Some Japanese Characters are Saved Incorrectly

When I use certain characters in fields of notes, they are not saved correctly. For instance, when entering 社, it gets saved as 社 instead. This happens when adding new notes, as well as when editing fields of existing notes. It also happens when importing notes from a tsv file. When importing notes from a tsv file containing two notes with their sort fields being 社 and 社, respectively, Anki complains about duplicate notes on import.

When editing a note field in the card browser by adding 社, it shows up correctly in the text box while simultaneously displaying 社 in the card list above the field editor. When switching away from the card and then back to the card, it now also displays 社 in the text box.

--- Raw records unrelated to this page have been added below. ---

(* ===== verification/GsmCommonUtils.v ===== *)
(** The helpers of services/sms/gsm/gsm_sms_common_utils.cpp: packing of 7-bit
    characters into octets and back, and decimal digits as BCD. *)

From stdpp Require Import base tactics option list list_numbers.
From Stdlib Require Import ZArith Lia Bool.
From S2P Require Import Prelude PduBuffer TextCoder.
Open Scope Z_scope.
Open Scope sms_scope.

Definition SMS_ENCODE_GSM_BIT : Z := 7.
Definition MAX_GSM_7BIT_DATA_LEN : Z := 160.
Definition SMS_BYTE_BIT : Z := 8.
Definition MIN_REMAIN_LEN : Z := 2.
Definition DIGITAL_STEP : Z := 2.

(** ** Packing *)

Definition Pack7bitCharPartData (userData : list Z) (srcIdx shift : Z) : M SmsPduBuffer unit :=
  do i <- GetIndex;
  do oneByte <- GetValueFromIndex (u16 (i - 1));
  do c <- of_option (zlookup userData srcIdx);
  crash_unless (shift <? 32);;
  let oneByte := u8 (Z.lor oneByte (Z.shiftl c shift)) in
  do i <- GetIndex;
  InsertByte oneByte (u16 (i - 1));;
  do oneByte <- GetTopValue;
  crash_unless (shift <=? SMS_BYTE_BIT);;
  let nextByte := u8 (Z.shiftr c (SMS_BYTE_BIT - shift)) in
  WriteByte (u8 (Z.lor oneByte nextByte)).

(** The branch [shift == 1]: the character ends in the last written byte. *)
Definition Pack7bitCharLastBit (userData : list Z) (srcIdx shift : Z) : M SmsPduBuffer unit :=
  do i <- GetIndex;
  do oneByte <- GetValueFromIndex (u16 (i - 1));
  do c <- of_option (zlookup userData srcIdx);
  let oneByte := u8 (Z.lor oneByte (Z.shiftl c shift)) in
  do i <- GetIndex;
  InsertByte oneByte (u16 (i - 1)).

(** [while (srcIdx < dataLen)].  An iteration consumes at least one character,
    so [dataLen] iterations are enough. *)
Fixpoint Pack7bitLoop (fuel : nat) (userData : list Z) (dataLen srcIdx shift : Z) : M SmsPduBuffer unit :=
  match fuel with
  | O => ret tt
  | S fuel =>
    if dataLen <=? srcIdx then ret tt
    else
      do '(srcIdx, shift, stop) <-
        (if shift =? 0 then
           do c <- of_option (zlookup userData srcIdx);
           WriteByte c;;
           ret (srcIdx + 1, SMS_ENCODE_GSM_BIT, dataLen <=? srcIdx + 1)
         else ret (srcIdx, shift, false));
      if (stop : bool) then ret tt
      else if 1 <? shift then
        Pack7bitCharPartData userData srcIdx shift;;
        Pack7bitLoop fuel userData dataLen (srcIdx + 1) (shift - 1)
      else if shift =? 1 then
        Pack7bitCharLastBit userData srcIdx shift;;
        Pack7bitLoop fuel userData dataLen (srcIdx + 1) (shift - 1)
      else Pack7bitLoop fuel userData dataLen srcIdx shift
  end.
Definition Pack7bitChar (userData : list Z) (dataLen fillBits : Z) : M SmsPduBuffer unit :=
  if MAX_GSM_7BIT_DATA_LEN <? dataLen then fail
  else
    (if 0 <? fillBits then ignore (MoveForward 1) else ret tt);;
    Pack7bitLoop (Z.to_nat dataLen) userData dataLen 0 fillBits.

For all intents and purposes, it seems like Anki treats 社 as if 社 was entered instead. Maybe there is an encoding problem? As far as I can tell, this problem affects none of the jōyō kanji and 57 of the jinmeiyō kanji.

I have tried this on Anki 2.1.49 on Arch Linux (from the AUR), Anki 2.1.50 on Arch Linux (anki-2.1.50-linux-qt6 from the github release), as well as Anki 2.1.49 on Windows (on a friend’s computer, entirely different machine and configuration). They all display the same behavior.

This is probably relevant: Adding/Editing - Anki Manual

3 Likes

Thank you for your reply, this did indeed solve my issue.

I was quite surprised to learn about the existence of this feature. I could not find any other application on my Linux desktop that makes use of unicode normalization. Due to this, I am very used to seeing characters processed verbatim in plain text contexts and seeing this behavior in Anki was very unexpected for me.

I was even more surprised to see this feature being enabled by default in Anki, given that it is often used to learn about non-english characters and words, where such differences might be important.